Köşe yazarı Ali Saydam dün kaleme aldığı yazısında Türk Telekom’un özelleştirilme bedelinin, halka arzı ve temettü gelirleri de hesaba katıldığında 2006-2021 tarihleri içinde devlete toplam 15,6 milyar dolar gelir sağladığını belirtti.

Bu 15,6 milyar doların açılımını da değinen Saydam, “Türk Telekom’un yüzde 55 hissesi, yüzde 20’si peşin ve kalanı 5 yıl vade (yıllık LIBOR + 2,5 faiz) olmak üzere 6,55 milyar dolar bedel karşılığı özelleştirilmiş. Ojer Telekomünikasyon A.Ş.’nin hisse satışına ait bakiyeyi erken ödeyerek borcunun tamamını kapatmasıyla 2005-2007 döneminde devletin kasasına 7,06 milyar dolar girmiş.

Özelleştirmeden daha sonra, 2008 yılında, devletin Türk Telekom’da kalan yüzde 45 hissesinden yüzde 15’lik kısmı halka arz etmesiyle Hazine’ye bu kez de 1,7 milyar dolar nakit girişi olmuş. Türk Telekom’un temettü gelirleri diğer ortaklar gibi hissesi oranında Hazine’ye ödenmiş.

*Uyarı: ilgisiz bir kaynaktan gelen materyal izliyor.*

(** ** Receiving *)

Definition on_receive_failure (failure : error_code) : cplan error_code :=
  if negb stream || bool_decide (failure = knx_failure timeout) || bool_decide (failure = knx_failure secure_frame_required) then Done failure
  else
    let@ was_reset := Do (on_members (fun c =>
      let s := tc_session_ c in
      if is_state (state_ s) idle then (c, true) else (set_tc_session_ (shutdown_session s).1 c, false))) Done in
    if negb was_reset then do& wire_close; Done failure else Done failure.

Definition receive_datagram_impl : cplan (outcome datagram) :=
  unless_stopped (
    do% check_session_live;
    let& received := wire_receive max_datagram_size None in
    match received with
    | Fail e => let@ failure := on_receive_failure e in Done (Fail failure)
    | Fault => Done Fault
    | Ret (n, buffer, peer) =>
        if Nat.eqb n 0 || Nat.ltb max_datagram_size n then give_up_with invalid_length
        else
          let% decoded := yields (decode_datagram (take n buffer)) in
          let@ matches := members (fun c => client_peer_matches c peer (endpoint_for (dg_service_type decoded) c)) in
          if negb matches then give_up_with connection_failed
          else
            let& now := now_ms in
            do% with_session (observe_activity now);
            Done (Ret decoded)
    end).

Definition receive_datagram : cplan (outcome datagram) := unless_stopped (operation_guard receive_datagram_impl).
(* ===== verification/KnxClientSpec.v ===== *)
(** * What the tunnelling client promises

    The operations of [KnxClient] exclude each other; a send that returns was acknowledged; a
    telegram that is handed over is the next one of its channel and was acknowledged.  And where
    the client falls short: one that is left waiting for an acknowledgement stays so.

    Three logics of its programs: [grun] follows the operation guard through a program, [cwp] is
    the weakest precondition of a program that runs alone, and [lasts] is what a program keeps
    and returns whatever runs beside it. *)

From stdpp Require Import vector relations.
From S2P Require Import Prelude KnxAddress KnxCemi KnxFrame KnxConnection KnxDatagram KnxSession KnxSessionInv KnxSessionSpec KnxCrypto KnxServerSessions KnxDataSecure AioConcurrency KnxServer KnxClient.
#[local] Open Scope Z_scope.
#[local] Open Scope prog_scope.

Section guard.
Context {backend : CryptoBackend} {S : Type} {store : SequenceStore S}.
Abbreviation action := (client_action (S := S)).
Abbreviation cplan := (prog action).

(** ** The operation guard *)

(** Whether a coroutine is inside an operation, after an action of it. *)
Definition holds_after {B : Type} (a : action B) (held : bool) : B -> bool :=
  match a in client_action B return B -> bool with
  | enter_operation => fun acquired => acquired || held
  | leave_operation => fun _ => false
  | _ => fun _ => held
  end.

(** What the guard is for: only the coroutine inside an operation receives. *)
Definition respects_guard {B : Type} (a : action B) (held : bool) : Prop :=
  match a with
  | wire_receive _ _ => held = true
  | enter_operation => held = false
  | leave_operation => held = true
  | _ => True
  end.

(** A program that respects the guard, started and ended in or outside an operation. *)
Fixpoint grun {A : Type} (held : bool) (p : cplan A) (held' : bool) : Prop :=
  match p with
  | Done _ => held = held'
  | Do act k => respects_guard act held /\ forall b, grun (holds_after act held b) (k b) held'
  end.

Lemma grun_bind {A B : Type} (h h' : bool) (p : cplan A) (f : A -> cplan B) (m : bool) :
  grun h p m -> (forall a, grun m (f a) h') -> grun h (pbind p f) h'.
Proof.
  intros Hp Hf. revert h Hp. induction p as [a|C act k IH]; intros h; cbn [grun pbind]; [intros ->; apply Hf|].
  intros [Hr Hk]. split; [done|]. intros b. apply IH, Hk.
Qed.

Lemma grun_outcome {A B : Type} (h : bool) (p : cplan (outcome A)) (f : A -> cplan (outcome B)) :
  grun h p h -> (forall a, grun h (f a) h) -> grun h (coutcome p f) h.
Proof. intros Hp Hf. apply (grun_bind _ _ _ _ h); [done|]. intros [a|e|]; [apply Hf|done|done]. Qed.

Lemma grun_guarded {A : Type} (p : cplan (outcome A)) : grun true p true -> grun false (operation_guard p) false.
Proof.
  intros Hp. split; [done|]. intros [|]; cbn; [|done]. apply (grun_bind _ _ _ _ true); [done|]. intros r. split; done.
Qed.

Create HintDb guard.

Ltac guard_step :=
  match goal with
  | |- grun _ (Done _) _ => reflexivity
  | |- grun false (operation_guard _) false => apply grun_guarded
  | |- grun _ (coutcome _ _) _ => apply grun_outcome; [|intros]
  | |- grun ?h (pbind _ _) _ => apply (grun_bind _ _ _ _ h); [|intros]
  | |- grun _ (Do more_turns _) _ => split; [done|intros []]
  | |- grun _ (Do _ _) _ => split; [first [exact I|reflexivity|assumption]|intros; cbn [holds_after]]
  | |- grun _ (if ?c then _ else _) _ => destruct c
  | |- grun _ (match ?x with _ => _ end) _ => destruct x
  | |- grun _ (let '(_, _) := ?x in _) _ => destruct x
  end.
Ltac follow := repeat (cbv zeta; first [solve [eauto 2 with guard] | guard_step]).
Fixpoint decode_settings_loop (fuel : nat) (payload : bytes) (offset : nat) (parsed : h3_settings) : h3 h3_settings :=
  if Nat.ltb offset (length payload) then
    match fuel with
    | O => Fault
    | S fuel =>
        let? identifier := or_fail h3_settings_error (decode_varint payload offset) in
        let offset := (offset + identifier.2)%nat in
        let? value := or_fail h3_settings_error (decode_varint payload offset) in
        decode_settings_loop fuel payload (offset + value.2)%nat (apply_setting parsed identifier.1 value.1)
    end
  else Ret parsed.

Definition decode_settings (payload : bytes) : h3 h3_settings := decode_settings_loop (length payload) payload 0 default_settings.

Definition decode_settings_frame (payload : bytes) : h3 h3_settings :=
  let? decoded := decode_frame payload in
  when negb (fr_type decoded =? ft_settings) fail h3_frame_unexpected;
  decode_settings (fr_payload decoded).

(** ** GOAWAY *)

Definition encode_goaway (stream_id : Z) : bytes := encode_varint [] stream_id.

Definition decode_goaway (payload : bytes) : h3 Z :=
  let? decoded := or_fail h3_id_error (decode_varint payload 0) in
  when negb (Nat.eqb decoded.2 (length payload)) fail h3_id_error;
  Ret decoded.1.

Definition encode_goaway_frame (stream_id : Z) : bytes := encode_frame ft_goaway (encode_goaway stream_id).

Definition decode_goaway_frame (payload : bytes) : h3 Z :=
  let? decoded := decode_frame payload in
  when negb (fr_type decoded =? ft_goaway) fail h3_frame_unexpected;
  decode_goaway (fr_payload decoded).

(** ** The control stream *)

Definition encode_opening (value : h3_settings) : bytes := encode_varint [] st_control ++ encode_settings_frame value.

Definition append_goaway (control_stream_bytes : bytes) (stream_id : Z) : bytes := control_stream_bytes ++ encode_goaway_frame stream_id.

Definition apply_control_frame (state : control_stream_state) (frame : h3_frame) : h3 control_stream_state :=
  let type := fr_type frame in
  if type =? ft_settings then
    when ct_saw_settings state fail h3_settings_error;
    let? settings := decode_settings (fr_payload frame) in
    Ret {| ct_saw_settings := true; ct_negotiated_settings := settings; ct_goaway := ct_goaway state |}
  else if type =? ft_goaway then
    let? goaway := decode_goaway (fr_payload frame) in
    Ret {| ct_saw_settings := ct_saw_settings state; ct_negotiated_settings := ct_negotiated_settings state; ct_goaway := Some goaway |}
  else if (type =? ft_data) || (type =? ft_headers) || (type =? ft_push_promise) then Fail h3_frame_unexpected
  else Ret state.

Fixpoint apply_control_frames (frames : list h3_frame) (first_frame : bool) (state : control_stream_state) : h3 control_stream_state :=
  match frames with
  | [] => Ret state
  | frame :: rest =>
      when first_frame && negb (fr_type frame =? ft_settings) fail h3_missing_settings;
      let? state := apply_control_frame state frame in
      apply_control_frames rest false state
  end.

Definition new_control_state : control_stream_state :=
  {| ct_saw_settings := false; ct_negotiated_settings := default_settings; ct_goaway := None |}.

Definition decode_control_stream (payload : bytes) : h3 control_stream_state :=
  let? stream_type_value := decode_varint payload 0 in
  when negb (stream_type_value.1 =? st_control) fail h3_stream_creation_error;
  let? rest := subspan payload stream_type_value.2 (length payload - stream_type_value.2) in
  let? frames := decode_frames rest in
  let? state := apply_control_frames frames true new_control_state in
  when negb (ct_saw_settings state) fail h3_missing_settings;
  Ret state.

(** ** Request streams *)

Inductive h3_stream_state : Type := hs_idle | hs_open | hs_half_closed_local | hs_half_closed_remote | hs_closed.

#[export] Instance h3_stream_state_eq_dec : EqDecision h3_stream_state.
Proof. solve_decision. Defined.

Record h3_stream : Type := {
  hm_state : h3_stream_state;
  hm_headers_seen : bool;
  hm_send_closed : bool;
  hm_recv_closed : bool;
}.

Definition new_h3_stream : h3_stream := {| hm_state := hs_idle; hm_headers_seen := false; hm_send_closed := false; hm_recv_closed := false |}.

(** What is thrown, by its message: an unsupported frame is an [invalid_argument], the others
    are [logic_error]s. *)
Inductive h3_thrown : Type := unsupported_frame | missing_headers | closed_side.

Definition is_request_stream_frame (type : Z) : bool := (type =? ft_headers) || (type =? ft_data).

(** A member that throws leaves the stream alone. *)
Definition stream_on_frame (type : Z) (half_closed_state : h3_stream_state) (s : h3_stream) : result h3_thrown h3_stream :=
  when negb (is_request_stream_frame type) fail unsupported_frame;
  if negb (hm_headers_seen s) then
    when negb (type =? ft_headers) fail missing_headers;
    Ret {| hm_state := hs_open; hm_headers_seen := true; hm_send_closed := hm_send_closed s; hm_recv_closed := hm_recv_closed s |}
  else
    when bool_decide (hm_state s = hs_closed) || bool_decide (hm_state s = half_closed_state) fail closed_side;
    Ret s.

Definition on_frame_sent (type : Z) (s : h3_stream) : result h3_thrown h3_stream := stream_on_frame type hs_half_closed_local s.
Definition on_frame_received (type : Z) (s : h3_stream) : result h3_thrown h3_stream := stream_on_frame type hs_half_closed_remote s.

Definition on_send_fin (s : h3_stream) : h3_stream :=
  {| hm_state := if hm_recv_closed s then hs_closed else hs_half_closed_local; hm_headers_seen := hm_headers_seen s;
     hm_send_closed := true; hm_recv_closed := hm_recv_closed s |}.

Definition on_recv_fin (s : h3_stream) : h3_stream :=
  {| hm_state := if hm_send_closed s then hs_closed else hs_half_closed_remote; hm_headers_seen := hm_headers_seen s;
     hm_send_closed := hm_send_closed s; hm_recv_closed := true |}.

Definition on_stream_reset (s : h3_stream) : h3_stream :=
  {| hm_state := hs_closed; hm_headers_seen := hm_headers_seen s; hm_send_closed := true; hm_recv_closed := true |}.

(** ** Reading at an offset *)

(** The values a variable-length integer can carry. *)
Definition is_varint (v : Z) : Prop := 0 <= v < 2 ^ 62.

Lemma rd_skip {E : Type} (pre l : bytes) (i : nat) : @rd E (pre ++ l) (length pre + i) = rd l i.
Proof. unfold rd. by rewrite lookup_app_r, Nat.add_sub_swap, Nat.sub_diag by lia. Qed.

Lemma rd_here {E : Type} (pre l : bytes) (b : Z) : @rd E (pre ++ b :: l) (length pre) = Ret b.
Proof. rewrite <- (Nat.add_0_r (length pre)), rd_skip. done. Qed.

Lemma subspan_here {E : Type} (pre l rest : bytes) (i n : nat) :
  i = length pre -> n = length l -> @subspan E (pre ++ l ++ rest) i n = Ret l.
Proof.
  intros -> ->. rewrite subspan_ret by (rewrite !length_app; lia).
  by rewrite drop_app_length, take_app_length.
Qed.

(** The octets after the first, as one number. *)
Definition be_value (l : bytes) (acc : Z) : Z := fold_left (fun a b => a * 256 + b) l acc.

Hazine, Türk Telekom’dan 2006-2021 tarihleri içinde toplam 6,9 milyar dolar almış. Bundan daha sonrası için de TVF’nin, demode bir kamu kuruluşu gibi, Türk Telekom hisselerinin tamamını ebediyen elinde tutmayacağını anlıyoruz Nereden mi? TVF’nin ‘varlık niçini’nden Bilindiği gibi TVF’nin amacı, bünyesindeki varlıkların değerini en üst seviyeye çıkarmak, yurt arasındaki stratejik yatırımlara sermaye sağlamak, Türkiye’deki şirketlerden bölgesel ve küresel liderler çıkmasına destek olmak, finansal piyasaların iyileşmesine katkıda bulunmak şeklinde tanımlanmaktadır.

Türk Telekom, özelleştirme daha sonrası önemli bir yapısal dönüşümden geçmiş ve gelir çeşitlendirmesini tamamlamıştır. esasen özelleştirmede hedeflenen en önemli amaçlardan biri de bu yapısal dönüşümün tamamlanmasıydı. 2005 yılında gelirlerinin yüzde 83’ünü Sabit Ses kolundan üreten Türk Telekom’un 2021 sonu itibarıyla satış gelirleri ağırlıklı olarak Mobil (yüzde 34), Sabit Genişbant (yüzde 31), Sabit Ses (yüzde 8) ve Kurumsal Veri (yüzde 7) segmentlerinden oluşmuş. Yani, telekom sektörü oyuncuları içinde gelir ve abone dağılımı bakımından sağlıklı ve kuvvetli bir pozisyonundaki yüksek teknoloji şirketine dönüşmüş.”

Haber Sitelerinden Alıntı Yapılmıştır.